Directions for this task:
Below are some records; output exactly the lines from the line with "destruct quat as" to the line with "change [x; y;", both ends kept, and nothing more.

*** Stored data Section Begins ***

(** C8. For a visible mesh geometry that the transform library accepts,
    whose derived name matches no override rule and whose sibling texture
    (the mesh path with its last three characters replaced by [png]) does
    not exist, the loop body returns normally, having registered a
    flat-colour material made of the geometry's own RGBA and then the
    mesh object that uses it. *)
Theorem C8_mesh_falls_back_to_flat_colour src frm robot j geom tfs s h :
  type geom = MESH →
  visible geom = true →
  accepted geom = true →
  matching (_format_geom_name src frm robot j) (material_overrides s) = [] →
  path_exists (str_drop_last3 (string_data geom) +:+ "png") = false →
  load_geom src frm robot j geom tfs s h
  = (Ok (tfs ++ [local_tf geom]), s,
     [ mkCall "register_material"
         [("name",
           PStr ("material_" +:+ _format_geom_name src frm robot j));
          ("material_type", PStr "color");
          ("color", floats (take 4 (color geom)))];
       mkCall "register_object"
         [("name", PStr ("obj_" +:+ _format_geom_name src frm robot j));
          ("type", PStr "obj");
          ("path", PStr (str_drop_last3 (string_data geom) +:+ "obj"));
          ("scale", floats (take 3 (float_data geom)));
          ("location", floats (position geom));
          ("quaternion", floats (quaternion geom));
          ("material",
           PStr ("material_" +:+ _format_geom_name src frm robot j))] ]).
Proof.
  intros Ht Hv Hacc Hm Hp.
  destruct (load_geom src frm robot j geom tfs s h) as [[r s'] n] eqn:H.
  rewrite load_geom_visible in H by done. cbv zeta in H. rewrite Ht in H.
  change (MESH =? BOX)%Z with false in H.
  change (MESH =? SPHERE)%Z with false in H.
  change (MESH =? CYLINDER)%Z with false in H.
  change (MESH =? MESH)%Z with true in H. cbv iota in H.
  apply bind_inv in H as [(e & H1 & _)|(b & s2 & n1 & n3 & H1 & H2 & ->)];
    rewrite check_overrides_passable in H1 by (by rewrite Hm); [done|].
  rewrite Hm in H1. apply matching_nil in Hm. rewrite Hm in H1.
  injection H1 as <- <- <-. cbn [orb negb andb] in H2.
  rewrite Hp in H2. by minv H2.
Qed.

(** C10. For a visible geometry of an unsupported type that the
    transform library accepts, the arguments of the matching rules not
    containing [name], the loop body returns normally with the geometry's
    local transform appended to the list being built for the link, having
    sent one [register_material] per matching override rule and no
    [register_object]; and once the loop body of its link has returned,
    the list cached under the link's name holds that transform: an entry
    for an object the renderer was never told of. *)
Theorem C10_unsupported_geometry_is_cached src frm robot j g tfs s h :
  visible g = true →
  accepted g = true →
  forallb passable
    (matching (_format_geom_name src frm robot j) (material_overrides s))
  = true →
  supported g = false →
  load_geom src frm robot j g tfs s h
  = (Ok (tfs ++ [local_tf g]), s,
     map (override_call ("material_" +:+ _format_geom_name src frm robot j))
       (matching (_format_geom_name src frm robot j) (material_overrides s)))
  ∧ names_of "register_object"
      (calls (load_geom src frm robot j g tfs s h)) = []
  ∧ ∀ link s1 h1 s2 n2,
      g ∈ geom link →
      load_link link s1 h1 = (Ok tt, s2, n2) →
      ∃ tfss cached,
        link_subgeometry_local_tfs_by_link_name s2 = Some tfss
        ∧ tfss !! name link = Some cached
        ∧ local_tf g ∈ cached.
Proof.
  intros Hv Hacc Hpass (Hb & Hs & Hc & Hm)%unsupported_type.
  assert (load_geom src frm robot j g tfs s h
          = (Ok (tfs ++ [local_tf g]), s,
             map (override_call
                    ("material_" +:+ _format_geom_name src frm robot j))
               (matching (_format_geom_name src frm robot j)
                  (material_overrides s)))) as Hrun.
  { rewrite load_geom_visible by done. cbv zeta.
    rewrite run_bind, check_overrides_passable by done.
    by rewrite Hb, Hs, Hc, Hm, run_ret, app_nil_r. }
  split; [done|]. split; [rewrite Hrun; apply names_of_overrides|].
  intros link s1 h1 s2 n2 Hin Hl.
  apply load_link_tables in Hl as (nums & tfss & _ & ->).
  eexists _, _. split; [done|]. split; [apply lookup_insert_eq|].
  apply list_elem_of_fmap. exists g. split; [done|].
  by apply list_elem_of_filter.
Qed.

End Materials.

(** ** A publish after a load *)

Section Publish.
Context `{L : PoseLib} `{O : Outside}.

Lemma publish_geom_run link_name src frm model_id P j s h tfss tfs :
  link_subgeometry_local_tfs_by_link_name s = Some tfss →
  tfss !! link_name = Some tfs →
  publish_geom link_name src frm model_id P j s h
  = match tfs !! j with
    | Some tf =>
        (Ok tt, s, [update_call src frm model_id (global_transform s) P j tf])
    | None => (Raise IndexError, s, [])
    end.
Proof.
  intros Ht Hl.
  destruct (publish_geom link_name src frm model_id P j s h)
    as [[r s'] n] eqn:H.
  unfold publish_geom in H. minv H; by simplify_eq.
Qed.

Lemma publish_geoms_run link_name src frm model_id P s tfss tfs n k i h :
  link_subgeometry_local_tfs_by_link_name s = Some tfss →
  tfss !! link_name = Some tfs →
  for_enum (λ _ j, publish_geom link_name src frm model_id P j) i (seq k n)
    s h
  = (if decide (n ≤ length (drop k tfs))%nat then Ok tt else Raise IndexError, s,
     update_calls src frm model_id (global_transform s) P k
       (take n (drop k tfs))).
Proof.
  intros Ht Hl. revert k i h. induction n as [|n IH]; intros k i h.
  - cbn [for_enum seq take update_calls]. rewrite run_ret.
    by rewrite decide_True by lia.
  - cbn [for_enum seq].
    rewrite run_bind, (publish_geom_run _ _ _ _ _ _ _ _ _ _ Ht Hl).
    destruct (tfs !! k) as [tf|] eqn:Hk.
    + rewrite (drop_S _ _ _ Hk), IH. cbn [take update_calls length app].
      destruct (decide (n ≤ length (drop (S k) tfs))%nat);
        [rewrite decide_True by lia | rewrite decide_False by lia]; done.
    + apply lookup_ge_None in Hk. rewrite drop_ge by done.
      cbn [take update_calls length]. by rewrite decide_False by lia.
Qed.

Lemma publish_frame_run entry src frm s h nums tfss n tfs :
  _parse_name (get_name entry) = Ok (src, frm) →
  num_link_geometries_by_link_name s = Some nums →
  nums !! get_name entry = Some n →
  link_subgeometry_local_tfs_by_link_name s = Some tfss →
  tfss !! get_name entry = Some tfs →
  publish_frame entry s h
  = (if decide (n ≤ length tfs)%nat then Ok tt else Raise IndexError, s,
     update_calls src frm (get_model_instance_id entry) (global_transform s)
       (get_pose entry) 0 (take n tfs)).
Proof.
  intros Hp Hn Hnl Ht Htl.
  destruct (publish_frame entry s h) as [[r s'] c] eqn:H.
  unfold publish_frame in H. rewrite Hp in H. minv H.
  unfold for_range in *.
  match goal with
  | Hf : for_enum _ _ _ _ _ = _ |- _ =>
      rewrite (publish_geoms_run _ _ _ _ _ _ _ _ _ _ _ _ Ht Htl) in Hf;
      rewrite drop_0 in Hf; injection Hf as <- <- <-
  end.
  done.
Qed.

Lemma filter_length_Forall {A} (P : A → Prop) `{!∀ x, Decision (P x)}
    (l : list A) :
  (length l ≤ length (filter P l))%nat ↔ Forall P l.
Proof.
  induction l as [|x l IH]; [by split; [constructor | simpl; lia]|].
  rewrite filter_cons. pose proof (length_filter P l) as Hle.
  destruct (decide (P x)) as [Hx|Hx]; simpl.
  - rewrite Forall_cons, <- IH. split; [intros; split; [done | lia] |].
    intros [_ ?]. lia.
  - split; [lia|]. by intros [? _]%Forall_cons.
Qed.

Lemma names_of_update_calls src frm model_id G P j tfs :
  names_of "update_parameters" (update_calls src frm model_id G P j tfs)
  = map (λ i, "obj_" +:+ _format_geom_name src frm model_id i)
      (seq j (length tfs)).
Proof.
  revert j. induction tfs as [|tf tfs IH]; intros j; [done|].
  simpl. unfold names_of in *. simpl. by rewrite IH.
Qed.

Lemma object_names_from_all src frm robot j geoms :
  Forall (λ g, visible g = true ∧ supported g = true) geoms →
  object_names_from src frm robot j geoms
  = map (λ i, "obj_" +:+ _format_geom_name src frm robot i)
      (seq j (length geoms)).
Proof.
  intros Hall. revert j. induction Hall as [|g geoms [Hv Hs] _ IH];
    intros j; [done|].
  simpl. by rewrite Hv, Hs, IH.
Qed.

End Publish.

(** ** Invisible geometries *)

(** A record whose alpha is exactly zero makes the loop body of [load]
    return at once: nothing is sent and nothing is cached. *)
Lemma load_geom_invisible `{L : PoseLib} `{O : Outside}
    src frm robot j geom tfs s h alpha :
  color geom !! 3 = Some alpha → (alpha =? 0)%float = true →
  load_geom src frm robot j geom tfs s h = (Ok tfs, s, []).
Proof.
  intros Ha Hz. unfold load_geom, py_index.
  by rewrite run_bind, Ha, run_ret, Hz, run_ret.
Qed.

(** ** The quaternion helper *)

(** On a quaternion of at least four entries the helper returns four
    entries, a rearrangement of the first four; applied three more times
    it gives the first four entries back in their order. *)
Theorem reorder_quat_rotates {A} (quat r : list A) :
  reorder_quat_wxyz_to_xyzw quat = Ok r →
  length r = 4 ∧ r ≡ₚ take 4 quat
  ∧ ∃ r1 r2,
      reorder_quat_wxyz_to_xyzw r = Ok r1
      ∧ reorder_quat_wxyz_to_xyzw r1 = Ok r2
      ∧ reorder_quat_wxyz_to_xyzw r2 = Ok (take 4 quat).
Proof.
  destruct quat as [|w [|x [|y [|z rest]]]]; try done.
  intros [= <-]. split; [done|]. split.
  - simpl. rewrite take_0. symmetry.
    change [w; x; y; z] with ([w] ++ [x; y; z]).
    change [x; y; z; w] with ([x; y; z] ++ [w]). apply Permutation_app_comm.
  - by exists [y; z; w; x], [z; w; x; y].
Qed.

*** Stored data Section Ends ***

Output for this exercise:
  destruct quat as [|w [|x [|y [|z rest]]]]; try done.
  intros [= <-]. split; [done|]. split.
  - simpl. rewrite take_0. symmetry.
    change [w; x; y; z] with ([w] ++ [x; y; z]).
    change [x; y; z; w] with ([x; y; z] ++ [w]). apply Permutation_app_comm.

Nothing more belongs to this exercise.